§ **What you should do**: Copying exactly, give the lines in the material below from the one with "Definition rank_lt (s" to the one with "Definition program_from_row (p", ends included, and nothing besides.
■ ■ ■ ■ ■ ■ ■
(* ===== verification/Programs.v ===== *)
(** * Program requests, managed processes and exec sessions
    (ucloud_sandboxes/routing.py, RoutingStore)

    The transactions a sandbox's running program causes: the phase of each relay
    request, the cached state of its supervised process, and the worker of each exec
    session.  A caller first reads, and takes the writer transaction only when
    something changed; the two steps see two databases, [d0] and [d]. *)
From S2P Require Import Prelude PyFloat Json PyString Resources Bytes PyTime ManagedProcess.
From S2P Require Import PlacementAccounting Routes RouteStore.
Local Open Scope py_scope.
Local Open Scope Z_scope.

(** ** Program requests *)

Definition PROGRAM_REQUEST_STATES : list string :=
  ["model_wait"; "ready_to_wake"; "waking"; "acting"; "terminal"].
(** [_PROGRAM_STATE_RANK.get(state)] *)
Definition state_rank (state : string) : option nat := fst <$> list_find (λ s, s = state) PROGRAM_REQUEST_STATES.
Definition rank_lt (s t : string) : bool :=
  match state_rank s, state_rank t with Some m, Some n => (m <? n)%nat | _, _ => false end.

(** [_program_request_from_row] *)
Definition program_from_row (p : ProgramRequest) : ProgramRequest :=
  mkProgram (pg_request_id p) (pg_rollout_id p) (pg_sandbox_id p) (Z.max 0 (pg_generation p))
    (if bool_decide (pg_state p ∈ PROGRAM_REQUEST_STATES) then pg_state p else "terminal") (pg_resources p) (pg_accepted_at p)
    (pg_parked_at p) (pg_response_ready_at p) (pg_wake_started_at p) (pg_wake_completed_at p)
    (pg_updated_at p) (pg_last_error p).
■ ■ ■ ■ ■ ■ ■
§ **Exercise response**:
Definition rank_lt (s t : string) : bool :=
  match state_rank s, state_rank t with Some m, Some n => (m <? n)%nat | _, _ => false end.

(** [_program_request_from_row] *)
Definition program_from_row (p : ProgramRequest) : ProgramRequest :=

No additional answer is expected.